WHAT YOU SHOULD DO
Restate each of the lines given below, word for word.

EXERCISE MATERIAL
Fixpoint dumps_with (v : value) : pystr :=
      match v with
      | JNone => lit "null"
      | JBool true => lit "true"
      | JBool false => lit "false"
      | JInt z => Num.str_of_Z z
      | JStr s => quote ensure_ascii s
      | JList l =>
          lit "[" ++ Str.join item_sep (map dumps_with l) ++ lit "]"
      | JDict d =>
          lit "{"
          ++ Str.join item_sep
               (map (fun kv => quote ensure_ascii (fst kv) ++ key_sep
                               ++ dumps_with (snd kv)) d)
          ++ lit "}"
      end.
End Dumps.

  (** [dumps(obj)], all keyword arguments at their defaults. *)
Definition dumps (d : dict value) : pystr :=
    dumps_with true (lit ", ") (lit ": ") (JDict d).

  (** [dumps(obj, ensure_ascii=False)]; also what a runtime without the
      [ensure_ascii] switch, such as MicroPython, emits for printable
      text. *)
Definition dumps_raw (d : dict value) : pystr :=
    dumps_with false (lit ", ") (lit ": ") (JDict d).

  (** The most compact representation: [separators=(",", ":")]. *)
Definition dumps_compact (d : dict value) : pystr :=
    dumps_with true (lit ",") (lit ":") (JDict d).

End Json.

(** * http.py *)

(** [url = namedtuple("url", "scheme netloc path")].  [netloc] is the triple
    [(netloc_abs, netloc_host, netloc_port)]; the port is the text found in
    the URL, or the integer 80. *)

Inductive str_or_int : Type :=
| AStr (s : pystr)
| AnInt (z : Z).

Record url : Type := mk_url
  { scheme : pystr;
    netloc : pystr * pystr * str_or_int;
    path : pystr }.

Definition netloc_0 (u : url) : pystr := fst (fst (netloc u)).
Definition netloc_1 (u : url) : pystr := snd (fst (netloc u)).
Definition netloc_2 (u : url) : str_or_int := snd (netloc u).

(** [int(x)] for a text or an integer. *)
Definition int (x : str_or_int) : result Z :=
  match x with
  | AStr s => Num.int_of_str s
  | AnInt z => Ok z
  end.

(** [status_line = namedtuple("status_line", "http_version status_code reason_phrase")] *)
Record status_line : Type := mk_status_line
  { http_version : pystr;
    status_code : pystr;
    reason_phrase : pystr }.

Definition HTTP_VERSION : pystr := lit "HTTP/1.1".
Definition HTTP_POST : pystr := lit "POST".
Definition HTTP_GET : pystr := lit "GET".

(** ** class HTTPResponse *)

Module HTTPResponse.

Record t : Type := new { raw_http_response : pystr }.

Definition _status_line (self : t) : result status_line :=
  status_line_end_idx <- Str.index (raw_http_response self) CRLF ;;
  let status_line_raw :=
    Str.split_ws (Str.slice_to (raw_http_response self) status_line_end_idx) in
  v <- getitem status_line_raw 0 ;;
  c <- getitem status_line_raw 1 ;;
  r <- getitem status_line_raw 2 ;;
  Ok (mk_status_line v c r).

Definition status_code (self : t) : result Z :=
  sl <- _status_line self ;;
  Num.int_of_str (status_code sl).

Definition text (self : t) : result pystr :=
  text_start_idx <- Str.index (raw_http_response self) CRLFCRLF ;;
  Ok (Str.slice_from (raw_http_response self) (text_start_idx + 4)).

(** The dictionary comprehension of [headers]: every line is cut at its
    first colon; the list of parts is never empty, so the filter lets every
    line through, and both [key_value[0]] and [key_value[1]] are read. *)
Fixpoint headers_of_lines (lines : list pystr) (d : dict pystr)
  : result (dict pystr) :=
  match lines with
  | [] => Ok d
  | header :: rest =>
      let key_value := Str.split1 header [COLON] in
      if truthy key_value then
        k <- getitem key_value 0 ;;
        v <- getitem key_value 1 ;;
        headers_of_lines rest (dict_set d k v)
      else headers_of_lines rest d
  end.

Definition header_block (self : t) : result pystr :=
  header_start_idx <- Str.index (raw_http_response self) CRLF ;;
  header_end_idx <- Str.index (raw_http_response self) CRLFCRLF ;;
  Ok (Str.replace
        (Str.slice (raw_http_response self) (header_start_idx + 2) header_end_idx)
        [SP] []).

Definition headers (self : t) : result (dict pystr) :=
  http_headers <- header_block self ;;
  headers_of_lines (Str.split http_headers CRLF) [].

End HTTPResponse.

Definition sample_response : pystr :=
  lit "HTTP/1.1 200 OK" ++ CRLF ++ lit "Content-Type: text/plain" ++ CRLFCRLF
  ++ lit "Hello".

(** ** The socket

    One stream socket is created per request.  The world records what the
    peer will do (whether [connect] and [send] go through, and what every
    [recv] returns) and the trace of the calls made on the socket.  A failing
    socket call raises [OSError]; time-outs are [OSError]s. *)

Module Socket.

Inductive event : Type :=
| Create
| SetTimeout (timeout : float)
| Connect (host : pystr) (port : Z)
| Send (data : bytes)
| Recv (bufsize : nat)
| Close.

Inductive recv_step : Type :=
| Data (data : bytes)
| Broken (msg : string).

Record world : Type := mk_world
  { connect_error : pystr -> Z -> option string;
    send_error : bytes -> option string;
    incoming : list recv_step;
    trace : list event }.

Definition log (e : event) (w : world) : world :=
  mk_world (connect_error w) (send_error w) (incoming w) (trace w ++ [e]).

Definition consume (rest : list recv_step) (w : world) : world :=
  mk_world (connect_error w) (send_error w) rest (trace w).

Definition is_close (e : event) : bool :=
  match e with
  | Close => true
  | _ => false
  end.

Definition is_create (e : event) : bool :=
  match e with
  | Create => true
  | _ => false
  end.

(** How many times the socket was closed, and how many sockets were
    created. *)
Definition closes (w : world) : nat := length (filter is_close (trace w)).
Definition creations (w : world) : nat := length (filter is_create (trace w)).

End Socket.

(** Computations on the socket: a result and the world after it.  When a
    call raises, the world is the one reached at that point. *)
Definition IO (A : Type) : Type := Socket.world -> result A * Socket.world.

Definition ret {A} (a : A) : IO A := fun w => (Ok a, w).

Definition lift {A} (r : result A) : IO A := fun w => (r, w).

Definition bindIO {A B} (m : IO A) (k : A -> IO B) : IO B :=
  fun w =>
    match m w with
    | (Ok a, w') => k a w'
    | (Raise e, w') => (Raise e, w')
    end.

Notation "x <~ m ;; k" := (bindIO m (fun x => k))
  (at level 61, m at next level, right associativity) : py_scope.
Notation "m ;;; k" := (bindIO m (fun _ => k))
  (at level 61, right associativity) : py_scope.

RESPONSE TO THE TASK
Fixpoint dumps_with (v : value) : pystr :=
      match v with
      | JNone => lit "null"
      | JBool true => lit "true"
      | JBool false => lit "false"
      | JInt z => Num.str_of_Z z
      | JStr s => quote ensure_ascii s
      | JList l =>
          lit "[" ++ Str.join item_sep (map dumps_with l) ++ lit "]"
      | JDict d =>
          lit "{"
          ++ Str.join item_sep
               (map (fun kv => quote ensure_ascii (fst kv) ++ key_sep
                               ++ dumps_with (snd kv)) d)
          ++ lit "}"
      end.
End Dumps.

  (** [dumps(obj)], all keyword arguments at their defaults. *)
Definition dumps (d : dict value) : pystr :=
    dumps_with true (lit ", ") (lit ": ") (JDict d).

  (** [dumps(obj, ensure_ascii=False)]; also what a runtime without the
      [ensure_ascii] switch, such as MicroPython, emits for printable
      text. *)
Definition dumps_raw (d : dict value) : pystr :=
    dumps_with false (lit ", ") (lit ": ") (JDict d).

  (** The most compact representation: [separators=(",", ":")]. *)
Definition dumps_compact (d : dict value) : pystr :=
    dumps_with true (lit ",") (lit ":") (JDict d).

End Json.

(** * http.py *)

(** [url = namedtuple("url", "scheme netloc path")].  [netloc] is the triple
    [(netloc_abs, netloc_host, netloc_port)]; the port is the text found in
    the URL, or the integer 80. *)

Inductive str_or_int : Type :=
| AStr (s : pystr)
| AnInt (z : Z).

Record url : Type := mk_url
  { scheme : pystr;
    netloc : pystr * pystr * str_or_int;
    path : pystr }.

Definition netloc_0 (u : url) : pystr := fst (fst (netloc u)).
Definition netloc_1 (u : url) : pystr := snd (fst (netloc u)).
Definition netloc_2 (u : url) : str_or_int := snd (netloc u).

(** [int(x)] for a text or an integer. *)
Definition int (x : str_or_int) : result Z :=
  match x with
  | AStr s => Num.int_of_str s
  | AnInt z => Ok z
  end.

(** [status_line = namedtuple("status_line", "http_version status_code reason_phrase")] *)
Record status_line : Type := mk_status_line
  { http_version : pystr;
    status_code : pystr;
    reason_phrase : pystr }.

Definition HTTP_VERSION : pystr := lit "HTTP/1.1".
Definition HTTP_POST : pystr := lit "POST".
Definition HTTP_GET : pystr := lit "GET".

(** ** class HTTPResponse *)

Module HTTPResponse.

Record t : Type := new { raw_http_response : pystr }.

Definition _status_line (self : t) : result status_line :=
  status_line_end_idx <- Str.index (raw_http_response self) CRLF ;;
  let status_line_raw :=
    Str.split_ws (Str.slice_to (raw_http_response self) status_line_end_idx) in
  v <- getitem status_line_raw 0 ;;
  c <- getitem status_line_raw 1 ;;
  r <- getitem status_line_raw 2 ;;
  Ok (mk_status_line v c r).

Definition status_code (self : t) : result Z :=
  sl <- _status_line self ;;
  Num.int_of_str (status_code sl).

Definition text (self : t) : result pystr :=
  text_start_idx <- Str.index (raw_http_response self) CRLFCRLF ;;
  Ok (Str.slice_from (raw_http_response self) (text_start_idx + 4)).

(** The dictionary comprehension of [headers]: every line is cut at its
    first colon; the list of parts is never empty, so the filter lets every
    line through, and both [key_value[0]] and [key_value[1]] are read. *)
Fixpoint headers_of_lines (lines : list pystr) (d : dict pystr)
  : result (dict pystr) :=
  match lines with
  | [] => Ok d
  | header :: rest =>
      let key_value := Str.split1 header [COLON] in
      if truthy key_value then
        k <- getitem key_value 0 ;;
        v <- getitem key_value 1 ;;
        headers_of_lines rest (dict_set d k v)
      else headers_of_lines rest d
  end.

Definition header_block (self : t) : result pystr :=
  header_start_idx <- Str.index (raw_http_response self) CRLF ;;
  header_end_idx <- Str.index (raw_http_response self) CRLFCRLF ;;
  Ok (Str.replace
        (Str.slice (raw_http_response self) (header_start_idx + 2) header_end_idx)
        [SP] []).

Definition headers (self : t) : result (dict pystr) :=
  http_headers <- header_block self ;;
  headers_of_lines (Str.split http_headers CRLF) [].

End HTTPResponse.

Definition sample_response : pystr :=
  lit "HTTP/1.1 200 OK" ++ CRLF ++ lit "Content-Type: text/plain" ++ CRLFCRLF
  ++ lit "Hello".

(** ** The socket

    One stream socket is created per request.  The world records what the
    peer will do (whether [connect] and [send] go through, and what every
    [recv] returns) and the trace of the calls made on the socket.  A failing
    socket call raises [OSError]; time-outs are [OSError]s. *)

Module Socket.

Inductive event : Type :=
| Create
| SetTimeout (timeout : float)
| Connect (host : pystr) (port : Z)
| Send (data : bytes)
| Recv (bufsize : nat)
| Close.

Inductive recv_step : Type :=
| Data (data : bytes)
| Broken (msg : string).

Record world : Type := mk_world
  { connect_error : pystr -> Z -> option string;
    send_error : bytes -> option string;
    incoming : list recv_step;
    trace : list event }.

Definition log (e : event) (w : world) : world :=
  mk_world (connect_error w) (send_error w) (incoming w) (trace w ++ [e]).

Definition consume (rest : list recv_step) (w : world) : world :=
  mk_world (connect_error w) (send_error w) rest (trace w).

Definition is_close (e : event) : bool :=
  match e with
  | Close => true
  | _ => false
  end.

Definition is_create (e : event) : bool :=
  match e with
  | Create => true
  | _ => false
  end.

(** How many times the socket was closed, and how many sockets were
    created. *)
Definition closes (w : world) : nat := length (filter is_close (trace w)).
Definition creations (w : world) : nat := length (filter is_create (trace w)).

End Socket.

(** Computations on the socket: a result and the world after it.  When a
    call raises, the world is the one reached at that point. *)
Definition IO (A : Type) : Type := Socket.world -> result A * Socket.world.

Definition ret {A} (a : A) : IO A := fun w => (Ok a, w).

Definition lift {A} (r : result A) : IO A := fun w => (r, w).

Definition bindIO {A B} (m : IO A) (k : A -> IO B) : IO B :=
  fun w =>
    match m w with
    | (Ok a, w') => k a w'
    | (Raise e, w') => (Raise e, w')
    end.

Notation "x <~ m ;; k" := (bindIO m (fun x => k))
  (at level 61, m at next level, right associativity) : py_scope.
Notation "m ;;; k" := (bindIO m (fun _ => k))
  (at level 61, right associativity) : py_scope.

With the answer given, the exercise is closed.